| Depois
de Setembro é preciso mais e não menos solidariedade: a começar
pelas patentes |
Os desdobramentos dos
ataques de 11 de Setembro vão-nos continuar a surpreender por muito
tempo. Eis uma das surpresas: muitas das políticas internacionais
dos países ricos, apesar de justificadas com referência a interesses
gerais - "o comércio livre traz prosperidade a todo o mundo" - resultam
apenas do facto de esses países nunca se terem imaginado na posição
dos países pobres. A ilustração mais clara disto é o que se passa
com a ameaça da propagação do bacilo do Antraz nos EUA e no Canadá
e as reacções destes países face à empresa (a Bayer) que detém a
patente sobre o antibiótico considerado mais eficaz para combater
a doença (Cipro).
Antes do Uruguai Round,
concluído em 1994, cerca de 50 países, Portugal incluído, não concediam
protecção a patentes de produtos farmacêuticos, e foi com base nisso
que se desenvolveram as indústrias nacionais nesse sector. Desde
então, com o acordo sobre os aspectos comerciais dos direitos de
propriedade intelectual (TRIPS), já no âmbito da Organização Mundial
do Comércio (OMC), as grandes empresas farmacêuticas, que detêm
as patentes da esmagadora maioria dos medicamentos, passaram a poder
impor internacionalmente as suas patentes por um período mínimo
de 20 anos, o que significa que durante esse período têm o monopólio
do mercado e fixam os preços livremente sem a concorrência dos produtores
dos genéricos. Só em casos de extrema emergência nacional podem
os Estados preterir os direitos de patente. Desde 1994, os países
pobres e em desenvolvimento têm vindo a insurgir-se contra este
regime, que os impede de ter acesso a medicamentos baratos para
tratar as epidemias da sida, tuberculose, malária e diarreias. Com
a catástrofe da sida, a situação tornou-se absurdamente desumana.

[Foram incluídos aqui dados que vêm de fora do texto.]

(** X9: with no turn to make, [run_optimization] returns a new array that
    holds what [y_init] holds, whatever the identifier of the sampler and
    the direction are: neither is looked at before the first turn. *)
Theorem run_optimization_no_turn d X_init y_init name X0 y0 (s : mem W) :
  heap s !! X_init = Some X0 -> heap s !! y_init = Some y0 ->
  run_optimization lib func d X_init y_init name 0 s
  = Ok (S (length (heap s)), Mem (heap s ++ [X0; y0]) (world s)).
Proof.
  intros HX Hy. unfold run_optimization, run_iterations.
  erewrite bind_step.
  2:{ erewrite bind_step by (apply np_copy_Ok; by exists X0).
      erewrite bind_step.
      2:{ apply np_copy_Ok. exists y0. simpl. split; [|done].
          rewrite lookup_app_l by (by eapply lookup_lt_Some). done. }
      simpl. reflexivity. }
  unfold ret. simpl. rewrite length_app. simpl. rewrite <- app_assoc. simpl.
  repeat f_equal. lia.
Qed.

(** X10: with an identifier that is the name of no sampler,
    [run_optimization] copies the initial batch and raises
    [AttributeError] in its first turn, at [create_study]. *)
Theorem run_optimization_unrecognized d X_init y_init name k X0 y0
    (s : mem W) :
  unrecognized name ->
  heap s !! X_init = Some X0 -> heap s !! y_init = Some y0 ->
  run_optimization lib func d X_init y_init name (S k) s
  = Raise AttributeError.
Proof.
  intros Hn HX Hy. unfold run_optimization, run_iterations.
  apply bind_Raise.
  erewrite bind_step by (apply np_copy_Ok; by exists X0).
  erewrite bind_step.
  2:{ apply np_copy_Ok. exists y0. simpl. split; [|done].
      rewrite lookup_app_l by (by eapply lookup_lt_Some). done. }
  simpl. apply bind_Raise. unfold iteration. apply bind_Raise.
  assert (E : __init__ name = mkOptimizer None None).
  { unfold __init__. by rewrite !Hn. }
  by rewrite E.
Qed.

(** X12: after [k] turns, the points are the initial ones followed by the
    [k] candidates, each made of values the library proposed for the
    features asked for, and the values are the initial ones followed by the
    value of the objective at each candidate, in the same order. *)
Theorem run_iterations_history d X_init y_init name X0 y0 k :
  forall (s s' : mem W) self Xs ys,
  heap s !! X_init = Some X0 -> heap s !! y_init = Some y0 ->
  run_iterations lib func d X_init y_init name k s = Ok ((self, Xs, ys), s') ->
  exists Xa ya newX,
    heap s' !! Xs = Some Xa /\ heap s' !! ys = Some ya /\
    rows Xa = rows X0 ++ newX /\ length newX = k /\
    Forall (Forall2 (proposed lib) (filter supported (distributions func)))
      newX /\
    rows ya = rows y0 ++ values_at func newX.
Proof.
  induction k as [|k IH]; intros s s' self Xs ys HX0 Hy0 H.
  - apply run_iterations_O in H as (X0' & y0' & HX0' & Hy0' & [= -> -> ->] & ->).
    rewrite lookup_app_l in Hy0' by (by eapply lookup_lt_Some).
    assert (X0' = X0) as -> by congruence.
    assert (y0' = y0) as -> by congruence.
    exists X0, y0, []. simpl. rewrite !app_nil_r.
    repeat split; try done.
    + by rewrite lookup_alloc_0.
    + replace (S (length (heap s))) with (length (heap s) + 1) by lia.
      by rewrite lookup_alloc.
  - apply run_iterations_S in H as ([[self1 Xs1] ys1] & s1 & Hk & Hi).
    apply IH in Hk as (Xa & ya & newX & HXa & Hya & HrX & HlX & Hprop & Hry);
      [|done..].
    apply iteration_Ok in Hi
      as (sm & dir & Xa' & ya' & row & running & _ & HXa' & Hya' & _ & _ & _
          & Hrow & Hh & -> & ->).
    assert (Xa' = Xa) as -> by congruence.
    assert (ya' = ya) as -> by congruence.
    exists (array2 (ncols Xa) (rows Xa ++ [row])),
      (array2 (ncols ya) (rows ya ++ rows (f func (row_vector row)))),
      (newX ++ [row]).
    rewrite Hh. rewrite !lookup_alloc. simpl.
    rewrite HrX, Hry, <- !app_assoc, length_app. simpl.
    repeat split; try done; try lia.
    + apply Forall_app. split; [done|]. by constructor.
    + unfold values_at. rewrite flat_map_app. simpl. by rewrite app_nil_r.
Qed.

End RunMore.

Section SamplerOfRun.
Context {W : Type} (lib : Optuna W) (func : TargetFunction W).

Lemma iteration_sampler d self Xs ys (s s' : mem W) self' Xs' ys' :
  iteration lib func d (self, Xs, ys) s = Ok ((self', Xs', ys'), s') ->
  sampler self' = sampler self /\
  exists sm st, sampler self = Some sm /\ study self' = Some st /\
    study_sampler st = sm /\ study_direction st = direction_of d /\
    is_direction d.
Proof.
  unfold iteration. intros H.
  apply bind_Ok in H as (self1 & s1 & Hc & H).
  apply bind_Ok in H as ([self2 new_X] & s2 & Hg & H).
  apply bind_Ok in H as (new_y & s3 & _ & H).
  apply bind_Ok in H as (Xs1 & s4 & _ & H).
  apply bind_Ok in H as (ys1 & s5 & _ & [[= -> -> ->] ->]%ret_Ok).
  apply create_study_exact in Hc as (sm & Hsm & Hd & ->).
  apply get_candidate_Ok in Hg
    as (Xa & ya & st & row & running & _ & _ & Hst & _ & _ & Hs2 & Hst2 & _).
  simpl in *. injection Hst as <-. simpl in *.
  split; [congruence|]. by eexists _, _.
Qed.

(** X13: the sampler is made once, by [__init__], and every turn of
    [run_optimization] creates its study with this sampler and with the
    direction given, which is one [optuna] knows. *)
Theorem run_keeps_sampler d X_init y_init name k :
  forall (s s' : mem W) self Xs ys,
  run_iterations lib func d X_init y_init name (S k) s
  = Ok ((self, Xs, ys), s') ->
  exists sm st,
    sampler (__init__ name) = Some sm /\ sampler self = Some sm /\
    study self = Some st /\ study_sampler st = sm /\
    study_direction st = direction_of d /\ is_direction d.
Proof.
  assert (Hinv : forall j (s s' : mem W) self Xs ys,
            run_iterations lib func d X_init y_init name j s
            = Ok ((self, Xs, ys), s') ->
            sampler self = sampler (__init__ name)).
  { induction j as [|j IH]; intros s s' self Xs ys H.
    - by apply run_iterations_O in H as (_ & _ & _ & _ & [= -> _ _] & _).
    - apply run_iterations_S in H as ([[self1 Xs1] ys1] & s1 & Hj & Hi).
      apply iteration_sampler in Hi as [-> _]. by eapply IH. }
  intros s s' self Xs ys H.
  apply run_iterations_S in H as ([[self1 Xs1] ys1] & s1 & Hk & Hi).
  apply Hinv in Hk.
  apply iteration_sampler in Hi as (Hs & sm & st & Hsm & Hst & ?).
  exists sm, st. rewrite Hs. split; [congruence|]. done.
Qed.

End SamplerOfRun.

Section RunReturns.
Context {W : Type} (lib : Optuna W) (func : TargetFunction W).

Lemma create_study_returns self d sm (s : mem W) :
  sampler self = Some sm -> is_direction d ->
  exists st, create_study self d s
             = Ok (mkOptimizer (Some sm) (Some st), s) /\ trials st = [].
Proof.
  intros Hs [-> | ->]; unfold create_study; rewrite Hs; simpl;
    by eexists.
Qed.

Lemma init_sampler n : is_Some (sampler (__init__ (SamplerName_value n))).
Proof. by destruct n. Qed.

Lemma column_has_values a :
  Forall (fun r => length r = 1) (rows a) -> has_values a.
Proof.
  unfold has_values. intros H. eapply Forall_impl; [done|].
  by intros r Hr ->.
Qed.

(** A turn returns when the observations fit the search space and the
    library does its part. *)
Lemma iteration_returns d self Xs ys sm Xa ya (s : mem W) :
  NoDup (map fst (distributions func)) ->
  Forall (accepts lib (distributions func)) (zip (rows Xa) (rows ya)) ->
  Forall (answers lib) (distributions func) ->
  evaluates_rows func -> is_direction d ->
  sampler self = Some sm ->
  heap s !! Xs = Some Xa -> heap s !! ys = Some ya ->
  ncols Xa = length (filter supported (distributions func)) ->
  ncols ya = 1 -> has_values ya ->
  exists st' s', iteration lib func d (self, Xs, ys) s = Ok (st', s').
Proof.
  intros Hnd Hv Ha Hf Hd Hs HX Hy HcX Hcy Hval. unfold iteration.
  destruct (create_study_returns self d sm s Hs Hd) as (st & Hc & Hts).
  erewrite bind_step by exact Hc.
  destruct (get_candidate_returns lib (mkOptimizer (Some sm) (Some st)) Xs ys
              (distributions func) st Xa ya s Hnd Hv Ha eq_refl HX Hy Hval)
    as (self' & s1 & Hg).
  erewrite bind_step by exact Hg. simpl.
  apply get_candidate_Ok in Hg
    as (Xa' & ya' & st0 & row & running & HXa' & Hya' & _ & _ & Hh & _ & _
        & _ & Hrow).
  assert (Xa' = Xa) as -> by congruence.
  assert (ya' = ya) as -> by congruence.
  erewrite bind_step.
  2:{ apply call_f_Ok. exists (row_vector row). split; [|done].
      rewrite Hh. by rewrite lookup_alloc_0. }
  erewrite bind_step.
  2:{ apply np_concatenate_Ok. exists Xa, (row_vector row). simpl.
      rewrite Hh, <- app_assoc.
      rewrite lookup_app_l by (by eapply lookup_lt_Some).
      rewrite lookup_alloc_0. simpl. repeat split; try done.
      rewrite HcX. by eapply Forall2_length. }
  erewrite bind_step.
  2:{ apply np_concatenate_Ok. exists ya, (f func (row_vector row)). simpl.
      rewrite Hh, <- !app_assoc.
      rewrite lookup_app_l by (by eapply lookup_lt_Some).
      replace (length (heap s ++ [row_vector row]))
        with (length (heap s) + 1) by (rewrite length_app; simpl; lia).
      rewrite lookup_alloc. simpl. repeat split; try done.
      destruct (Hf (row_vector row)) as (-> & _). done. }
  by eexists _, _.
Qed.

(** The loop of [run_optimization] returns, turn after turn, and the
    observations it holds are ones the library accepts. *)
Lemma run_iterations_returns d X_init y_init n X0 y0 k : forall (s : mem W),
  NoDup (map fst (distributions func)) ->
  Forall (accepts lib (distributions func)) (zip (rows X0) (rows y0)) ->
  accepts_candidates lib func ->
  Forall (answers lib) (distributions func) ->
  evaluates_rows func -> is_direction d ->
  heap s !! X_init = Some X0 -> heap s !! y_init = Some y0 ->
  ncols X0 = length (filter supported (distributions func)) ->
  ncols y0 = 1 -> has_values y0 ->
  length (rows X0) = length (rows y0) ->
  exists self Xs ys s' Xa ya,
    run_iterations lib func d X_init y_init (SamplerName_value n) k s
    = Ok ((self, Xs, ys), s') /\
    is_Some (sampler self) /\
    heap s' !! Xs = Some Xa /\ heap s' !! ys = Some ya /\
    ncols Xa = ncols X0 /\ ncols ya = 1 /\ has_values ya /\
    length (rows Xa) = length (rows ya) /\
    Forall (accepts lib (distributions func)) (zip (rows Xa) (rows ya)).
Proof.
  intros s Hnd Hv Hcand Ha Hf Hd HX0 Hy0 HcX Hcy Hval Hlen.
  induction k as [|k IH].
  - unfold run_iterations.
    erewrite bind_step by (apply np_copy_Ok; by exists X0).
    erewrite bind_step.
    2:{ apply np_copy_Ok. exists y0. simpl. split; [|done].
        rewrite lookup_app_l by (by eapply lookup_lt_Some). done. }
    simpl. exists (__init__ (SamplerName_value n)), (length (heap s)),
      (length (heap s ++ [X0])), 
      (Mem ((heap s ++ [X0]) ++ [y0]) (world s)), X0, y0.
    split; [done|]. split; [apply init_sampler|]. simpl.
    rewrite <- app_assoc. simpl. rewrite lookup_alloc_0. simpl.
    rewrite length_app. simpl. rewrite lookup_alloc. simpl. done.
  - destruct IH
      as (self & Xs & ys & s1 & Xa & ya & Hk & [sm Hsm] & HXa & Hya & HcXa
          & Hcya & Hvala & Hlena & Hva).
    destruct (iteration_returns d self Xs ys sm Xa ya s1)
      as ([[self' Xs'] ys'] & s' & Hi); try done; try congruence.
    pose proof Hi as Hi'.
    apply iteration_Ok in Hi'
      as (sm' & dir & Xa' & ya' & row & running & _ & HXa' & Hya' & Hsm' & _
          & _ & Hrow & Hh & -> & ->).
    assert (Xa' = Xa) as -> by congruence.
    assert (ya' = ya) as -> by congruence.
    destruct (evaluates_one_row func row Hf) as [v Hfv].
    pose proof (Hcand row Hrow) as Hacc. rewrite Hfv in Hh, Hacc.
    apply Forall_cons in Hacc as [Hacc _].
    exists self', (length (heap s1) + 2), (length (heap s1) + 3), s',
      (array2 (ncols Xa) (rows Xa ++ [row])),
      (array2 (ncols ya) (rows ya ++ [[v]])).
    split; [apply run_iterations_S; by eexists _, _|].
    split; [by exists sm'|]. rewrite Hh, !lookup_alloc. simpl.
    repeat split; try done.
    + unfold has_values. simpl. apply Forall_app. split; [done|].
      by repeat constructor.
    + rewrite !length_app. simpl. lia.
    + rewrite zip_with_app by done. apply Forall_app. split; [done|].
      by repeat constructor.
Qed.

Há 36 milhões de pessoas infectadas com HIV, 24 dos quais em África,
onde diariamente morrem 5500 pessoas com sida. A África do Sul,
onde até 2010 morrerão 7 milhões de pessoas com sida, teve de lutar
em tribunal para poder importar medicamentos baratos e mesmo assim
não suficientemente baratos para os fornecer a toda a população.

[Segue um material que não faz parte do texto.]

(** ** Seeding *)

Lemma select_category_ids_nil (db : Db) (uid : string) :
  select_category_ids db uid 1 = [] <->
  Forall (fun c => Category.user_id c <> uid) (tbl_categories db).
Proof.
  unfold select_category_ids.
  induction (tbl_categories db) as [|c cs IH]; simpl.
  - split; [constructor|reflexivity].
  - rewrite filter_cons. destruct (decide (Category.user_id c = uid)) as [E|E]; simpl.
    + split; [discriminate|]. intros H. apply Forall_cons in H as [H _]. done.
    + rewrite IH. split; [by constructor|]. intros H. by apply Forall_cons in H as [_ H].
Qed.

Lemma initializeDefaultCategories_starter (uid : string) (reply : Response (list string)) :
  initializeDefaultCategories (Some uid) reply =
    match reply with
    | Data (_ :: _) => []
    | _ => [starter uid]
    end.
Proof. destruct reply as [[|id ids]|]; reflexivity. Qed.

(** What the seeding issues, by the reply to its query.  With no
    signed-in user nothing is issued.  For an owner, when the query
    answers with no row (the owner has no category), exactly one insert
    is issued, of the ten starter rows: six of kind expense and four of
    kind income, each with its name, colour and icon and the owner's id;
    when the query answers with a row (the owner has a category), no
    insert is issued; when the query fails, the insert is issued as for
    an owner without categories. *)
Lemma seeding_by_reply (db : Db) (uid : string) :
  initializeDefaultCategories None (Data (select_category_ids db uid 1)) = [] /\
  initializeDefaultCategories (Some uid) (Data (select_category_ids db uid 1))
    = (if decide (Forall (fun c => Category.user_id c <> uid) (tbl_categories db))
       then [starter uid] else []) /\
  initializeDefaultCategories (Some uid) Failed = [starter uid] /\
  length (starter uid) = 10%nat /\
  length (filter (fun c => new_type c = expense) (starter uid)) = 6%nat /\
  length (filter (fun c => new_type c = income) (starter uid)) = 4%nat /\
  Forall (fun c => new_user_id c = uid) (starter uid) /\
  map (fun c => (new_name c, new_type c, new_color c, new_icon c)) (starter uid)
    = defaultCategories.
Proof.
  split; [reflexivity|]. split; [|repeat split].
  - rewrite initializeDefaultCategories_starter.
    destruct (decide _) as [Hnone|Hsome].
    + apply select_category_ids_nil in Hnone. by rewrite Hnone.
    + destruct (select_category_ids db uid 1) eqn:E; [|reflexivity].
      destruct Hsome. by apply select_category_ids_nil.
  - repeat constructor.
Qed.

(** C5. The code breaks the claim when the query for an existing
    category fails: the owner ["u"] has two categories, the store
    answers the query with a failure ([data] is [null]), and the guard
    [!existingCategories || ...] lets the insert of the starter set be
    issued, where the claim has no seeding insert for an owner with a
    category. *)
Lemma seeding_on_failed_query :
  Exists (fun c => Category.user_id c = "u") (tbl_categories sample_db) /\
  answers (select_category_ids sample_db "u" 1) Failed /\
  initializeDefaultCategories (Some "u") Failed = [starter "u"] /\
  initializeDefaultCategories (Some "u") Failed <> [].
Proof.
  split; [by left|]. split; [constructor|]. split; [reflexivity|discriminate].
Qed.

(** ** The transaction editor *)






(** With the query answered, the same switch leaves ["c1"] in the state
    [categoryId] while the form shows the empty placeholder, which the
    required select refuses. *)
Example switchKind_answered_shows_placeholder :
  let m' := switchKind income
              (Data (select_categories_of_type collate_bytes sample_db "u" income))
              sample_modal in
  categories m' = [sample_salary] /\
  categoryId m' = "c1" /\
  selectValue m' = "" /\
  selectValid m' = false.
Proof. vm_compute. repeat split. Qed.

(** The defaulting that the editor does perform: with nothing selected,
    the first candidate of the new kind becomes the selection. *)
Example switchKind_defaults_when_unselected :
  let m' := switchKind income
              (Data (select_categories_of_type collate_bytes sample_db "u" income))
              (setCategoryId "" sample_modal) in
  categoryId m' = "c2" /\ selectValue m' = "c2".
Proof. vm_compute. split; reflexivity. Qed.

Para se ter uma ideia da diferença de preços, um dos anti-retrovirais,
o 3TC (Lamivudine), produzido pela Glaxo, custa 3.271 dólares por
ano e por doente nos EUA, enquanto o genérico correspondente é produzido
por uma firma indiana ao preço de 190 dólares. O Quénia, onde a
esperança de vida em 1990 era de 59 anos e é hoje de 30, não podendo
produzir localmente anti-retrovirais, terá de os importar mas só
o poderá fazer se o seu preço for acessível. No entanto, como acaba
de alertar, a OMC está-lhe a proibir a importação dos genéricos
do Brasil e da Índia. Só os poderá obter se lhe forem oferecidos.
O pânico do Antraz está
instalado nos EUA e Canadá. Nos EUA morreram 3 pessoas e umas dezenas
estão contaminadas; no Canadá nenhuma. No entanto, tanto bastou
para que estes países ameaçassem produzir o genérico do Cipro e
para que a Bayer, que vende cada comprimido a 1300$00, aceitasse
vendê-los a estes Estados a menos de 200$00. O contraste entre os
países ricos e os países pobres não podia ser mais chocante. O facto
de os primeiros se verem agora a braços com um perigo que os últimos
há muito conhecem como realidade poderia ser um estímulo a que na
próxima reunião da OMC no Qatar tomassem a única decisão justa:
a de as patentes se subordinarem ao interesse da saúde pública.